*** Begin section ***

(* ===== verification/FsCalls.v ===== *)
(** * File system calls of programs

    The calls on files, from the trap to the tree: the path is copied
    from user memory and resolved against the working directory, the operation
    is run by ext2.c, and what happens to the tree is an operation of the
    specification of Ext2History.v. A read copies the bytes of a file out. *)

From S2P Require Import Prelude Klog Pmm Vmm Pages Heap Fs Elf Keyboard Process ProcessProofs Scheduler Kernel Syscall PathProofs UserMemProofs SyscallProofs.
From S2P Require Import Ext2Image Ext2Layout Ext2 Ext2Ops Ext2Sample Ext2Proofs Ext2Dir Ext2Own Ext2Files Ext2Tree Ext2Create Ext2Unlink Ext2History.

(** ** What a program asks for *)

Section Asked.
Context (k : kernel ext2) (f : interrupt_frame).

(** The string in [rdi], resolved. *)
Definition asked_path (path : list Z) : Prop :=
  exists text, user_string (k_vmm k) (vm_pml4 (k_vmm k)) (if_rdi f) 128 = Some text /\ text <> []
  /\ path = print_path (normalise (path_names (current_cwd k) text)) /\ (length path <= 127)%nat.

(** There is no string, it is empty, or it does not resolve to a path that fits. *)
Definition no_path : Prop :=
  match user_string (k_vmm k) (vm_pml4 (k_vmm k)) (if_rdi f) 128 with
  | Some text => text = [] \/ path_too_long (current_cwd k) text 128
  | None => True
  end.

(** The bytes in [rsi] that a write is about, at most 4096. *)
Definition source_size : Z := if USER_FS_READ_MAX <? if_rdx f then USER_FS_READ_MAX else if_rdx f.

Definition source : option (list Z) := user_bytes (k_vmm k) (vm_pml4 (k_vmm k)) (if_rsi f) (Z.to_nat source_size).

(** The operation by the number of the call; [None] when the source of a write
    is not mapped. *)
Definition asked_op (path : list Z) : option fs_op :=
  match if_rax f with
  | 26 => bytes ← source; Some (OpWrite path bytes (if_r10 f))
  | 28 => Some (OpCreate path)
  | 29 => Some (OpMkdir path)
  | 30 => Some (OpUnlink path)
  | 31 => Some (OpRmdir path)
  | 32 => Some (OpTruncate path (if_rsi f))
  | _ => None
  end.

(** The result of a call and the file system after it. *)
Inductive call_outcome : Z -> ext2 -> Prop :=
  | call_no_path : no_path -> call_outcome USER_ERR_FAULT (k_fs k)
  | call_no_source path : asked_path path -> asked_op path = None -> call_outcome USER_ERR_FAULT (k_fs k)
  | call_done path op r fs : asked_path path -> asked_op path = Some op -> op_result (k_fs k) op r fs -> call_outcome r fs.

Lemma outcome_done r fs :
  call_outcome r fs -> ~ no_path -> (forall path, asked_path path -> exists op, asked_op path = Some op) ->
  exists path op, asked_path path /\ asked_op path = Some op /\ op_result (k_fs k) op r fs.
Proof.
  intros [No | path Ap Ao | path op r' fs' Ap Ao Res] Hn Ho; [contradiction | | eauto].
  destruct (Ho path Ap) as [op Eo]. congruence.
Qed.

(** The call changes files. The source of a write is anywhere, also in the kernel
    half, which the code does not check; what is mapped of it is memory, and it
    does not wrap around. What is removed can be removed. *)
Record call_ok : Prop := {
  co_vector : if_vector f = 0x80;
  co_number : List.In (if_rax f) [26; 28; 29; 30; 31; 32];
  co_words : is_u64 (if_rdi f) /\ is_u64 (if_rsi f) /\ is_u64 (if_rdx f) /\ is_u64 (if_r10 f);
  co_source : if_rax f = 26 ->
    in_direct_map (k_vmm k) (vm_pml4 (k_vmm k)) (if_rsi f) source_size /\ if_rsi f + source_size <= 18446744073709551616;
  co_unlink : forall path, if_rax f = 30 -> asked_path path -> op_ok (k_fs k) (OpUnlink path);
  co_rmdir : forall path, if_rax f = 31 -> asked_path path -> op_ok (k_fs k) (OpRmdir path)
}.
End Asked.

(** The kernel: the page tables of the program and its working directory are in
    order, the file system is sound. *)
Record calls_ready (k : kernel ext2) (held free : list Z) : Prop := {
  cr_memory : user_half_ok (k_vmm k) (vm_pml4 (k_vmm k)) held free;
  cr_cwd : match current_cwd k with c :: _ => c = 47 | [] => False end;
  cr_cwd_bytes : Forall is_byte (current_cwd k);
  cr_tree : tree_ok (k_fs k)
}.

(** ** The path *)

Section Path.
Context (k : kernel ext2) (f : interrupt_frame) (held free : list Z) (R : calls_ready k held free) (Ha : is_u64 (if_rdi f)).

*** End section ***

*What you will do*.
Among the records above, repeat exactly the line with "k) text 128", the line with "Definition source_size : Z", and every line in between, and only those.

*Result of the task*.
  | Some text => text = [] \/ path_too_long (current_cwd k) text 128
  | None => True
  end.

(** The bytes in [rsi] that a write is about, at most 4096. *)
Definition source_size : Z := if USER_FS_READ_MAX <? if_rdx f then USER_FS_READ_MAX else if_rdx f.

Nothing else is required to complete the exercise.